Each town had local militias based on all eligible men who had to supply their own arms. Simply those who were too quondam, also immature, disabled, or clergy were excused from armed services service. The militias were usually but minimally trained and initially did relatively poorly confronting the warring Natives, until more than effective training and tactics could exist devised. Articulation forces of militia volunteers and volunteer Native allies were found to exist the almost constructive. The Native allies of the colonists numbered about 1,000 from the Mohegans and Praying Indians, with almost 200 warriors.[23] [ citation needed ]

By 1676, the regional Native population had decreased to about 10,000 (exact numbers are unavailable), largely because of epidemics. These included about 4,000 Narragansetts of western Rhode Island and eastern Connecticut, two,400 Nipmucs of fundamental and western Massachusetts, and two,400 combined in the Massachusett and Pawtucket tribes living around Massachusetts Bay and extending northwest to Maine. The Wampanoags and Pokanokets of Plymouth and eastern Rhode Isle are idea to accept numbered fewer than 1,000. Well-nigh one in four were considered to be warriors. By then, the Natives had almost universally adopted steel knives, tomahawks, and flintlock muskets as their weapons. The various tribes had no common government. They had distinct cultures and often warred among themselves,[24] although they all spoke related languages from the Algonquian family.

The trial [edit]

John Sassamon was a Native convert to Christianity, commonly referred to as a "praying Indian." He played a key function as a "cultural mediator," negotiating with both colonists and Natives while belonging to neither party.[25] He was an early on graduate of Harvard College and served as a translator and adviser to Metacomet. He reported to the governor of Plymouth Colony that Metacomet planned to gather allies for Native attacks on widely dispersed colonial settlements.[26]

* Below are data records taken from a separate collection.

(** the font has the shape [kern_init] describes: as many glyphs as the
    numerals, small and capital letters it counts, each of eight rows of eight
    pixels, none of them blank; and by the order krnlfirmware.h prescribes each
    of these characters has a glyph of its own, so that no two look the same. *)
Theorem font_shows_characters :
  zlen DefaultCharMap = CHARMAP_NUM_ENTRIES /\
  CHARMAP_NUM_ENTRIES = 10 + 26 + 26 /\
  Forall (fun g => zlen g = 8 /\ Forall byte g /\ exists r, r ∈ g /\ r <> 0) DefaultCharMap /\
  (forall c, 48 <= c < 58 \/ 97 <= c < 123 \/ 65 <= c < 91 ->
     exists e, char_entry 10 26 26 c = Some e /\ 0 <= e < CHARMAP_NUM_ENTRIES) /\
  (forall c c' e e', char_entry 10 26 26 c = Some e -> char_entry 10 26 26 c' = Some e' -> c <> c' ->
     nth (Z.to_nat e) DefaultCharMap [] <> nth (Z.to_nat e') DefaultCharMap []).
Proof.
  split; [done|]. split; [done|]. split; [|split].
  - apply Forall_forall. intros g Hg. pose proof font_ok as H. rewrite forallb_forall in H.
    specialize (H g (proj1 (list_elem_of_In _ _) Hg)). unfold glyph_ok in H.
    rewrite !andb_true_iff, Z.eqb_eq, negb_true_iff in H. destruct H as [[Hl Hb] Hz].
    split; [done|]. split.
    + rewrite forallb_forall in Hb. apply Forall_forall. intros r Hr. specialize (Hb r).
      rewrite <- list_elem_of_In in Hb. specialize (Hb Hr). rewrite andb_true_iff, Z.leb_le, Z.ltb_lt in Hb. done.
    + clear - Hz. induction g as [|r g IH]; [done|]. cbn [forallb] in Hz.
      destruct (Z.eqb_spec 0 r) as [<-|Hr]; [|exists r; split; [by left|lia]].
      destruct (IH Hz) as (x & ? & ?). exists x. split; [by right|done].
  - intros c Hc. destruct (char_entry 10 26 26 c) as [e|] eqn:E; [eauto using char_entry_range|].
    exfalso. revert E. unfold char_entry. bdestr; cbn [andb]; (done || lia).
  - intros c c' e e' H1 H2 Hne Hg. apply Hne.
    pose proof (char_entry_range _ _ H1). pose proof (char_entry_range _ _ H2). unfold CHARMAP_NUM_ENTRIES in *.
    assert (Z.to_nat e = Z.to_nat e') as He.
    { apply (proj1 (NoDup_nth DefaultCharMap []) (proj1 (NoDup_ListNoDup _) font_nodup)); [| |done];
        change (length DefaultCharMap) with 62%nat; lia. }
    assert (e = e') as <- by lia. by apply (char_entry_inj c c' e).
Qed.

(** ** What the UEFI entry leaves behind *)

Section EfiEntryLaws.
Context {AS : AddrSpace} {FA : FontAddresses}.
Implicit Types (k : kernel).

(** [m] with the fields of the character map at [p]. *)
Definition char_map_ram (m : gmap Z Z) (p addr : Z) : gmap Z Z :=
  wrn 8 (wrn 2 (wrn 2 (wrn 2 (wrn 2 (wrn 2 m (p + 0) 8) (p + 2) 8) (p + 4) 10) (p + 6) 26) (p + 8) 26)
    (p + 16) addr.

Lemma assign_whole t fs a p len b w ty n v k :
  window a p len -> find_path t fs = Some (b, w, ty) ->
  b mod 8 = 0 -> w = 8 * Z.of_nat n -> 0 <= b / 8 -> b / 8 + Z.of_nat n <= len ->
  assign t fs a v k = Ok () (with_ram (wrn n (ram k) (p + b / 8) v) k).
Proof.
  intros W Hf Hb Hw Ho Hn. unfold assign. rewrite Hf.
  rewrite (store_member_bytes _ _ _ _ _ n) by done. by apply (storen_at n a p len _ (b / 8)).
Qed.

Ltac assign_field W c :=
  erewrite bind_ok; [|eapply (assign_whole KrnlCharMap) with (n := c);
    [exact W|reflexivity|reflexivity|reflexivity|vm_compute; discriminate..]]; cbv beta.

Lemma set_up_char_map_ok p k : window CharMapAddr p 24 ->
  set_up_char_map k = Ok () (with_ram (char_map_ram (ram k) p DefaultCharMapAddr) k).
Proof.
  intros W. unfold set_up_char_map. do 5 assign_field W 2%nat.
  erewrite (assign_whole KrnlCharMap) with (n := 8%nat);
    [|exact W|reflexivity|reflexivity|reflexivity|vm_compute; discriminate..].
  by destruct k.
Qed.

Lemma char_map_ram_other m p addr q : q < p \/ p + 24 <= q -> rb (char_map_ram m p addr) q = rb m q.
Proof. intros. unfold char_map_ram. by rewrite !rb_wrn_other by lia. Qed.

(** Eight bytes of the font are no address. *)
Definition entry_pointer (e : nat) : Z := le_val (take 8 (drop (8 * e) font_bytes)).

Lemma entry_pointers_bad :
  forallb (fun e => forallb (fun r => negb (canonical (u64 (entry_pointer e + Z.of_nat r)))) (seq 0 8))
    (seq 0 62) = true.
Proof. by vm_compute. Qed.

Lemma font_rows :
  forallb (fun e => forallb (fun r =>
      nth (8 * e + r) font_bytes 0 =? nth r (nth e DefaultCharMap []) 0) (seq 0 8)) (seq 0 62) = true.
Proof. by vm_compute. Qed.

Metacomet was brought before a public court, where court officials admitted that they had no proof but warned that they would confiscate Wampanoag land and guns if they had any farther reports that he was conspiring to start a war. Not long subsequently, Sassamon's trunk was establish in the water ice-covered Assawompset Swimming, and Plymouth Colony officials arrested 3 Wampanoags on the testimony of a Native witness, including one of Metacomet's counselors. A jury that included six Native elders convicted the men of Sassamon's murder, and they were executed by hanging on June viii, 1675 (O.S.), at Plymouth.[ citation needed ]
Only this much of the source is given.